(Stored data)
BEGIN
(** C5.  On every landmark list that has the indices the measurer reads,
    [calculate_dimensions] returns a value; its four widths and lengths
    are non-negative, and [jaw_angle] is the arccosine of a cosine clamped
    to [-1, 1], hence in [0, pi]. *)
Theorem calculate_dimensions_returns (points : list Point) :
  (forall i, i ∈ Spec.dimension_indices -> (i < length points)%nat) ->
  exists d,
    calculate_dimensions points = Ok d /\
    0 <= forehead_width d /\ 0 <= cheekbone_width d /\
    0 <= jaw_width d /\ 0 <= face_length d /\
    0 <= jaw_angle d <= PI /\
    exists cosine, -1 <= cosine <= 1 /\ jaw_angle d = acos cosine.
Proof.
  intros Hidx. unfold calculate_dimensions.
  repeat match goal with
    | |- context [Py.getitem points ?i] =>
        let H := fresh "H" in
        destruct (getitem_in_range points i) as (? & _ & H);
        [ apply Hidx; unfold Spec.dimension_indices; set_solver
        | rewrite H; clear H; cbn [mbind result_bind] ]
    end.
  eexists. split; [reflexivity |]. cbn [forehead_width cheekbone_width
    jaw_width face_length jaw_angle].
  repeat split; try apply distance_nonneg; try apply acos_bound.
  eexists. split; [apply clip_unit_bounds | reflexivity].
Qed.

Lemma calculate_dimensions_returns_witness :
  exists d,
    calculate_dimensions Spec.sample_landmarks = Ok d /\
    0 <= forehead_width d /\ 0 <= cheekbone_width d /\
    0 <= jaw_width d /\ 0 <= face_length d /\
    0 <= jaw_angle d <= PI /\
    exists cosine, -1 <= cosine <= 1 /\ jaw_angle d = acos cosine.
Proof.
  apply (calculate_dimensions_returns Spec.sample_landmarks).
  intros i Hi. rewrite sample_landmarks_length.
  unfold Spec.dimension_indices in Hi.
  repeat (apply elem_of_cons in Hi as [-> | Hi]; [lia |]).
  by apply elem_of_nil in Hi.
Defined.

(** A landmark list too short for one of the indices makes the measurer
    raise [IndexError]: the contract of section 6 is a precondition of the
    theorem above, not something the code checks. *)
Lemma calculate_dimensions_short (points : list Point) :
  (length points <= 108)%nat ->
  calculate_dimensions points = Raise Py.IndexError.
Proof.
  intros Hlen. unfold calculate_dimensions.
  by rewrite (getitem_out_of_range points 108 Hlen).
Qed.

(* ===================================================================== *)
(** ** Symmetry                                                          *)
(* ===================================================================== *)

Lemma max3_floor (a b c : R) : c <= Py.max3 a b c.
Proof. unfold Py.max3. rewrite !Py_max_Rmax. apply Rmax_r. Qed.

Lemma max_floor (a b : R) : b <= Py.max a b.
Proof. rewrite Py_max_Rmax. apply Rmax_r. Qed.

Lemma max3_dominates (a b c : R) : a <= Py.max3 a b c /\ b <= Py.max3 a b c.
Proof.
  unfold Py.max3. rewrite !Py_max_Rmax.
  pose proof (Rmax_l (Rmax a b) c). pose proof (Rmax_l a b).
  pose proof (Rmax_r a b). lra.
Qed.

Lemma atan_nonneg (x : R) : 0 <= x -> 0 <= atan x.
Proof.
  intros [Hx | <-]; [| rewrite atan_0; lra].
  left. rewrite <- atan_0. by apply atan_increasing.
Qed.
(** * xrasterlib / terragpu: a shallow embedding of the raster wrapper and of
      the segmentation dataset, with the properties stated about them.

    Sources embedded here:
    - [src/xrasterlib/raster.py]                         (module [Xraster])
    - [src/terragpu/ai/deep_learning/datasets/segmentation_dataset.py]
                                                         (module [Terragpu])

    Conventions.
    - Python exceptions are values of [exn]; a call that can raise returns a
      [result].
    - Pixel values, scale/offset metadata and nodata values are integers
      ([Z]); floating-point rasters are outside the model.
    - An attribute that [Raster.__init__] may leave unset is an [option]
      field: [None] means that the attribute does not exist on the object,
      and reading it raises [AttributeError].  A [SegmentationDataset] is its
      attribute dictionary.
    - Libraries are modelled by what the code relies on: [xarray] arrays
      carry their band coordinates and metadata, NumPy arrays their element
      type, and the file system is explicit state.  Functions of
      [terragpu.ai.preprocessing], [glob] and the raster reader of the
      dataset are parameters. *)

From Stdlib Require Import ZArith List String Ascii Lia Bool.
From Stdlib Require Import QArith.
From stdpp Require Import base option list gmap strings pretty sorting.

Local Open Scope string_scope.
Local Open Scope Z_scope.

(** ** Python exceptions and results *)

Inductive exn : Type :=
| AssertionError (msg : string)
| RuntimeError (msg : string)
| AttributeError (attr : string)
| KeyError (key : string)
| IndexError
| TypeError
| ValueError
| RasterioIOError (path : string)
| FileNotFoundError (path : string).

Inductive result (A : Type) : Type :=
| Ok (a : A)
| Raise (e : exn).
Arguments Ok {A} a.
Arguments Raise {A} e.

#[global] Instance result_ret : MRet result := λ A a, Ok a.
#[global] Instance result_bind : MBind result := λ A B f r,
  match r with
  | Ok a => f a
  | Raise e => Raise e
  end.

#[global] Instance result_fmap : FMap result := λ A B f r,
  match r with
  | Ok a => Ok (f a)
  | Raise e => Raise e
  end.

(** [getattr o name]: read an attribute that may be unset. *)
Definition getattr {A : Type} (o : option A) (name : string) : result A :=
  match o with
  | Some a => Ok a
  | None => Raise (AttributeError name)
  end.

(** [d[key]] on a Python dict. *)
Definition getitem {A : Type} (d : gmap string A) (key : string) : result A :=
  match d !! key with
  | Some a => Ok a
  | None => Raise (KeyError key)
  end.

(** [l[0]] on a Python list. *)
Definition first {A : Type} (l : list A) : result A :=
  match l with
  | a :: _ => Ok a
  | [] => Raise IndexError
  end.

(** [l[idx]] on a Python list: a negative index counts from the end. *)
Definition list_getitem {A : Type} (l : list A) (idx : Z) : result A :=
  let n := Z.of_nat (length l) in
  let i := if idx <? 0 then n + idx else idx in
  if (0 <=? i) && (i <? n)
  then match l !! Z.to_nat i with
       | Some a => Ok a
       | None => Raise IndexError
       end
  else Raise IndexError.

(** A [for] loop whose body may raise, collecting the results. *)
Fixpoint for_each {A B : Type} (f : A → result B) (l : list A)
  : result (list B) :=
  match l with
  | [] => Ok []
  | a :: l' => b ← f a; bs ← for_each f l'; Ok (b :: bs)
  end.

Definition is_ok {A : Type} (r : result A) : bool :=
  match r with
  | Ok _ => true
  | Raise _ => false
  end.

(** ** NumPy integer element types

    [astype] converts with wrap-around, as NumPy does for integer arrays. *)

Inductive np_dtype : Type :=
| int8 | int16 | int32 | int64
| uint8 | uint16 | uint32 | uint64.

#[global] Instance np_dtype_eq_dec : EqDecision np_dtype.
Proof. solve_decision. Defined.

Definition bits (t : np_dtype) : Z :=
  match t with
  | int8 | uint8 => 8
  | int16 | uint16 => 16
  | int32 | uint32 => 32
  | int64 | uint64 => 64
  end.

Definition signed (t : np_dtype) : bool :=
  match t with
  | int8 | int16 | int32 | int64 => true
  | _ => false
  end.

Definition iinfo_min (t : np_dtype) : Z :=
  if signed t then - 2 ^ (bits t - 1) else 0.

Definition iinfo_max (t : np_dtype) : Z :=
  if signed t then 2 ^ (bits t - 1) - 1 else 2 ^ bits t - 1.

Definition astype (t : np_dtype) (v : Z) : Z :=
  let m := v mod 2 ^ bits t in
  if signed t && (2 ^ (bits t - 1) <=? m) then m - 2 ^ bits t else m.

Definition fits (t : np_dtype) (v : Z) : Prop :=
  iinfo_min t <= v <= iinfo_max t.

(** An n-dimensional NumPy integer array: element type, shape and the
    elements in row-major order. *)
Record ndarray : Type := mkArr {
  adtype : np_dtype;
  shape : list nat;
  flat : list Z
}.

(** [a.astype(t)] *)
Definition arr_astype (t : np_dtype) (a : ndarray) : ndarray :=
  {| adtype := t; shape := shape a; flat := astype t <$> flat a |}.

(** ** The raster wrapper, [src/xrasterlib/raster.py] *)

Module Xraster.

(** One band: rows (y) of pixels (x). *)
Abbreviation Band := (list (list Z)).
(** A property of the outcome of running [m] on [self]. *)
Definition wp {A : Type} (m : M A) (self : gmap string value)
  (Q : outcome A -> Prop) : Prop :=
  Q (m self).

(** What a facade built for discriminant [d] holds, per lines 62-129: the
    discriminant, the core module, the signal, slot and property
    constructors taken from the core module, and the two installer slots. *)
Definition facade_for (w : world) (d : string) (facade : gmap string value)
  : Prop :=
  facade !! "pytest_qt_api" = Some (VStr d) /\
  exists core,
    facade !! "QtCore" = Some core /\
    is_Some (facade !! "Signal") /\
    is_Some (facade !! "Slot") /\
    is_Some (facade !! "Property") /\
    (if bool_decide (d = "pyside") then
       facade !! "Signal" = attr_of w core "Signal" /\
       facade !! "Slot" = attr_of w core "Slot" /\
       facade !! "Property" = attr_of w core "Property"
     else
       facade !! "Signal" = attr_of w core "pyqtSignal" /\
       facade !! "Slot" = attr_of w core "pyqtSlot" /\
       facade !! "Property" = attr_of w core "pyqtProperty") /\
    (if bool_decide (d = "pyqt5") then
       is_Some (facade !! "qInstallMessageHandler") /\
       facade !! "qInstallMessageHandler" = attr_of w core "qInstallMessageHandler" /\
       facade !! "qInstallMsgHandler" = Some VNone
     else
       is_Some (facade !! "qInstallMsgHandler") /\
       facade !! "qInstallMsgHandler" = attr_of w core "qInstallMsgHandler" /\
       facade !! "qInstallMessageHandler" = Some VNone).

(** No attribute of any module is [None]: the symbols a binding exports
    are concrete objects. *)
Definition exports_concrete (w : world) : Prop :=
  map_Forall (fun _ tbl => map_Forall (fun _ v => v <> VNone) tbl) (modules w).

#[global] Instance exports_concrete_dec w : Decision (exports_concrete w).
Proof. unfold exports_concrete. apply _. Defined.

(** The backend name of a reported version record. *)
Definition reported_name (r : result VersionTuple) : option value :=
  match r with
  | Ok v => Some (qt_api v)
  | Raise _ => None
  end.

(** ** Vocabulary for the whole of [set_qt_api] and [get_versions] *)

(** The attributes that lines 62-129 assign on [self]. *)
Definition facade_attrs : list string :=
  ["pytest_qt_api"; "QtCore"; "QtGui"; "QtTest"; "Qt"; "QEvent";
   "qDebug"; "qWarning"; "qCritical"; "qFatal";
   "QtDebugMsg"; "QtWarningMsg"; "QtCriticalMsg"; "QtFatalMsg";
   "qInstallMsgHandler"; "qInstallMessageHandler";
   "Signal"; "Slot"; "Property"; "QApplication"; "QWidget"].

(** The names of lines 91-101, copied from the core module unchanged. *)
Definition copied_from_core : list string :=
  ["Qt"; "QEvent"; "qDebug"; "qWarning"; "qCritical"; "qFatal";
   "QtDebugMsg"; "QtWarningMsg"; "QtCriticalMsg"; "QtFatalMsg"].

(** A method that neither reads [self] nor depends on it: run on more
    attributes, it does the same and carries the extra ones along. *)
Definition local {A : Type} (m : M A) : Prop :=
  forall s self : gmap string value,
    m (s ∪ self) =
      Outcome (out_self (m s) ∪ self) (out_trace (m s)) (out_result (m s)).

(** A method that assigns no attribute of [self] outside [names]. *)
Definition confined {A : Type} (names : list string) (m : M A) : Prop :=
  forall (s : gmap string value) k,
    k ∉ names -> out_self (m s) !! k = s !! k.

(** A method that leaves [self] as it is and makes no [sip.setapi] call. *)
Definition reader {A : Type} (m : M A) : Prop :=
  forall s : gmap string value,
    out_self (m s) = s /\ no_setapi (out_trace (m s)).

(** The backend name [get_versions] reports for a stored discriminant. *)
Definition display_name (d : string) : string :=
  if bool_decide (d = "pyside") then "PySide"
  else if bool_decide (d = "pyqt5") then "PyQt5" else "PyQt4".

(** ** The stand-in of the documentation build (lines 147-163)

    A value met while using a [Mock]: a [Mock] instance, a string, or the
    empty dict. *)
Inductive mock_value : Type :=
  | MMock
  | MStr (s : string)
  | MEmptyDict.

(** [Mock.__getattr__(name)], lines 154-163 *)
Definition Mock__getattr__ (name : string) : mock_value :=
  if bool_decide (name ∈ ["__file__"; "__path__"]) then MStr "/dev/null"
  else if bool_decide (name ∈ ["__name__"; "__qualname__"]) then MStr name
  else if bool_decide (name = "__annotations__") then MEmptyDict
  else MMock.

(** [Mock.__call__], with any arguments, lines 151-152 *)
Definition Mock__call__ : mock_value := MMock.

(** One use of a value: an attribute access or a call. *)
Inductive use : Type :=
  | Attr (name : string)
  | Call.

Definition special_names : list string :=
  ["__file__"; "__path__"; "__name__"; "__qualname__"; "__annotations__"].

(** [__getattr__] is the fallback of attribute lookup.  It is reached for
    the five names it tests, which a [Mock] instance does not carry, and
    for every name that does not begin with two underscores; the other
    double-underscore names may be found by ordinary lookup and are not
    followed. *)
Definition reaches_getattr (name : string) : bool :=
  bool_decide (name ∈ special_names) || negb (String.prefix "__" name).
(** * NGSI-LD entity translation and broker exchange
    (lib/services/ngsi/entities-NGSI-LD.js)

    A shallow embedding of the attribute caster ([splitLngLat], [getLngLats],
    [convertNGSIv2ToLD]), the envelope encoder ([formatAsNGSILD]), the response
    classifier ([generateNGSILDOperationHandler]) and the two entry points
    ([sendQueryValueNgsiLD], [sendUpdateValueNgsiLD]), followed by the
    properties established about them. *)

From Stdlib Require Import String Ascii List ZArith Bool Arith Lia.
Import ListNotations.
Local Open Scope string_scope.
Local Open Scope list_scope.

Set Implicit Arguments.
Set Warnings "-register-all".

(** ** JavaScript runtime: numbers *)

(** A JavaScript Number is represented by the decimal numeral that denotes it:
    [Finite m e] stands for the Number nearest to [m * 10 ^ e].  Numerals are
    kept normalised (no trailing zero in the mantissa, zero as [Finite 0 0]),
    so equal numerals are equal terms.  The sign of zero is not represented. *)
Inductive number : Type :=
| NaN
| Infinity (negative : bool)
| Finite (mantissa exponent : Z).

Fixpoint strip_zeros (fuel : nat) (m e : Z) : Z * Z :=
  match fuel with
  | O => (m, e)
  | S fuel' =>
      if (m mod 10 =? 0)%Z then strip_zeros fuel' (m / 10)%Z (e + 1)%Z else (m, e)
  end.

Definition decimal (m e : Z) : number :=
  if (m =? 0)%Z then Finite 0 0
  else let '(m', e') := strip_zeros (Z.to_nat (Z.log2 (Z.abs m))) m e in Finite m' e'.

(** [isNaN] on a value that is already a Number. *)
Definition isNaN (n : number) : bool :=
  match n with NaN => true | _ => false end.

(** ** JavaScript runtime: strings *)

Definition is_whitespace (c : ascii) : bool :=
  let n := nat_of_ascii c in
  ((n =? 9) || (n =? 10) || (n =? 11) || (n =? 12) || (n =? 13) || (n =? 32))%nat%bool.

Fixpoint trimStart (s : string) : string :=
  match s with
  | String c s' => if is_whitespace c then trimStart s' else s
  | EmptyString => EmptyString
  end.

Definition digit_of (c : ascii) : option Z :=
  let n := nat_of_ascii c in
  if ((48 <=? n) && (n <=? 57))%nat%bool then Some (Z.of_nat (n - 48)) else None.

Definition hex_digit_of (c : ascii) : option Z :=
  let n := nat_of_ascii c in
  if ((48 <=? n) && (n <=? 57))%nat%bool then Some (Z.of_nat (n - 48))
  else if ((65 <=? n) && (n <=? 70))%nat%bool then Some (Z.of_nat (n - 55))
  else if ((97 <=? n) && (n <=? 102))%nat%bool then Some (Z.of_nat (n - 87))
  else None.

(** Longest run of digits at the head of [s], read in base [radix] after the
    digits already accumulated in [acc]: the value, the number of digits read
    and the rest of the string. *)
Fixpoint read_digits (digit : ascii -> option Z) (radix : Z) (s : string) (acc : Z) (count : nat)
  : Z * nat * string :=
  match s with
  | String c s' =>
      match digit c with
      | Some d => read_digits digit radix s' (acc * radix + d)%Z (S count)
      | None => (acc, count, s)
      end
  | EmptyString => (acc, count, s)
  end.

Definition read_sign (s : string) : bool * string :=
  match s with
  | String "-" s' => (true, s')
  | String "+" s' => (false, s')
  | _ => (false, s)
  end.

Definition signed (negative : bool) (m : Z) : Z := if negative then (- m)%Z else m.

(** The exponent part of a decimal literal: [e] or [E], an optional sign and at
    least one digit; anything else is not part of the literal. *)
Definition read_exponent (s : string) : Z :=
  match s with
  | String c s' =>
      if (Ascii.eqb c "e" || Ascii.eqb c "E")%bool then
        let '(negative, s'') := read_sign s' in
        let '(v, count, _) := read_digits digit_of 10 s'' 0%Z 0 in
        match count with O => 0%Z | S _ => signed negative v end
      else 0%Z
  | EmptyString => 0%Z
  end.

(** [Number.parseFloat] on a string: leading white space is skipped and the
    longest prefix that is a decimal literal is read; [NaN] when there is none. *)
Definition parseFloat_string (s : string) : number :=
  let '(negative, s1) := read_sign (trimStart s) in
  if prefix "Infinity" s1 then Infinity negative
  else
    let '(int_part, int_count, s2) := read_digits digit_of 10 s1 0%Z 0 in
    let '(m, frac_count, s3) :=
      match s2 with
      | String "." s2' => read_digits digit_of 10 s2' int_part 0
      | _ => (int_part, 0, s2)
      end in
    match int_count + frac_count with
    | O => NaN
    | S _ => decimal (signed negative m) (read_exponent s3 - Z.of_nat frac_count)
    end.

(** [Number.parseInt] on a string with no radix argument: base 10, or base 16
    after a [0x] prefix. *)
Definition parseInt_string (s : string) : number :=
  let '(negative, s1) := read_sign (trimStart s) in
  let '(v, count, _) :=
    match s1 with
    | String "0" (String x s2) =>
        if (Ascii.eqb x "x" || Ascii.eqb x "X")%bool then read_digits hex_digit_of 16 s2 0%Z 0
        else read_digits digit_of 10 s1 0%Z 0
    | _ => read_digits digit_of 10 s1 0%Z 0
    end in
  match count with
  | O => NaN
  | S _ => decimal (signed negative v) 0
  end.

Definition lower_char (c : ascii) : ascii :=
  let n := nat_of_ascii c in
  if ((65 <=? n) && (n <=? 90))%nat%bool then ascii_of_nat (n + 32) else c.

(** [String.prototype.toLowerCase]; bytes outside A-Z are kept, which is exact
    for every comparison against the lower-case ASCII tags of the source. *)
Fixpoint toLowerCase (s : string) : string :=
  match s with
  | String c s' => String (lower_char c) (toLowerCase s')
  | EmptyString => EmptyString
  end.

(** [s.split(sep)] for a one-character separator. *)
Fixpoint split_aux (sep : ascii) (s : string) (current : string) : list string :=
  match s with
  | String c s' =>
      if Ascii.eqb c sep then current :: split_aux sep s' EmptyString
      else split_aux sep s' (current ++ String c EmptyString)
  | EmptyString => [current]
  end.

Definition split (sep : ascii) (s : string) : list string := split_aux sep s EmptyString.

(** [s.includes(c)] for a one-character needle. *)
Fixpoint includes_char (c : ascii) (s : string) : bool :=
  match s with
  | String c' s' => (Ascii.eqb c c' || includes_char c s')%bool
  | EmptyString => false
  end.

(** [s.includes(needle)]. *)
Fixpoint includes (needle s : string) : bool :=
  (prefix needle s ||
   match s with
   | String _ s' => includes needle s'
   | EmptyString => false
   end)%bool.

(** [s.startsWith(p)]. *)
Definition startsWith (p s : string) : bool := prefix p s.

Definition member (s : string) (l : list string) : bool := existsb (String.eqb s) l.


(** ** JavaScript runtime: values, objects, exceptions *)

(** Plain data as it travels through the module: JSON values, plus
    [undefined] and the non-finite Numbers. *)
Inductive value : Type :=
| VUndefined
| VNull
| VBool (b : bool)
| VNum (n : number)
| VStr (s : string)
| VArr (items : list value)
| VObj (fields : list (string * value)).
END
Exercise
Set down each line exactly as it appears, starting at the top of the data and ending at the line containing "raise [IndexError]: the", and include no other lines.

Finished exercise
(** C5.  On every landmark list that has the indices the measurer reads,
    [calculate_dimensions] returns a value; its four widths and lengths
    are non-negative, and [jaw_angle] is the arccosine of a cosine clamped
    to [-1, 1], hence in [0, pi]. *)
Theorem calculate_dimensions_returns (points : list Point) :
  (forall i, i ∈ Spec.dimension_indices -> (i < length points)%nat) ->
  exists d,
    calculate_dimensions points = Ok d /\
    0 <= forehead_width d /\ 0 <= cheekbone_width d /\
    0 <= jaw_width d /\ 0 <= face_length d /\
    0 <= jaw_angle d <= PI /\
    exists cosine, -1 <= cosine <= 1 /\ jaw_angle d = acos cosine.
Proof.
  intros Hidx. unfold calculate_dimensions.
  repeat match goal with
    | |- context [Py.getitem points ?i] =>
        let H := fresh "H" in
        destruct (getitem_in_range points i) as (? & _ & H);
        [ apply Hidx; unfold Spec.dimension_indices; set_solver
        | rewrite H; clear H; cbn [mbind result_bind] ]
    end.
  eexists. split; [reflexivity |]. cbn [forehead_width cheekbone_width
    jaw_width face_length jaw_angle].
  repeat split; try apply distance_nonneg; try apply acos_bound.
  eexists. split; [apply clip_unit_bounds | reflexivity].
Qed.

Lemma calculate_dimensions_returns_witness :
  exists d,
    calculate_dimensions Spec.sample_landmarks = Ok d /\
    0 <= forehead_width d /\ 0 <= cheekbone_width d /\
    0 <= jaw_width d /\ 0 <= face_length d /\
    0 <= jaw_angle d <= PI /\
    exists cosine, -1 <= cosine <= 1 /\ jaw_angle d = acos cosine.
Proof.
  apply (calculate_dimensions_returns Spec.sample_landmarks).
  intros i Hi. rewrite sample_landmarks_length.
  unfold Spec.dimension_indices in Hi.
  repeat (apply elem_of_cons in Hi as [-> | Hi]; [lia |]).
  by apply elem_of_nil in Hi.
Defined.

(** A landmark list too short for one of the indices makes the measurer
    raise [IndexError]: the contract of section 6 is a precondition of the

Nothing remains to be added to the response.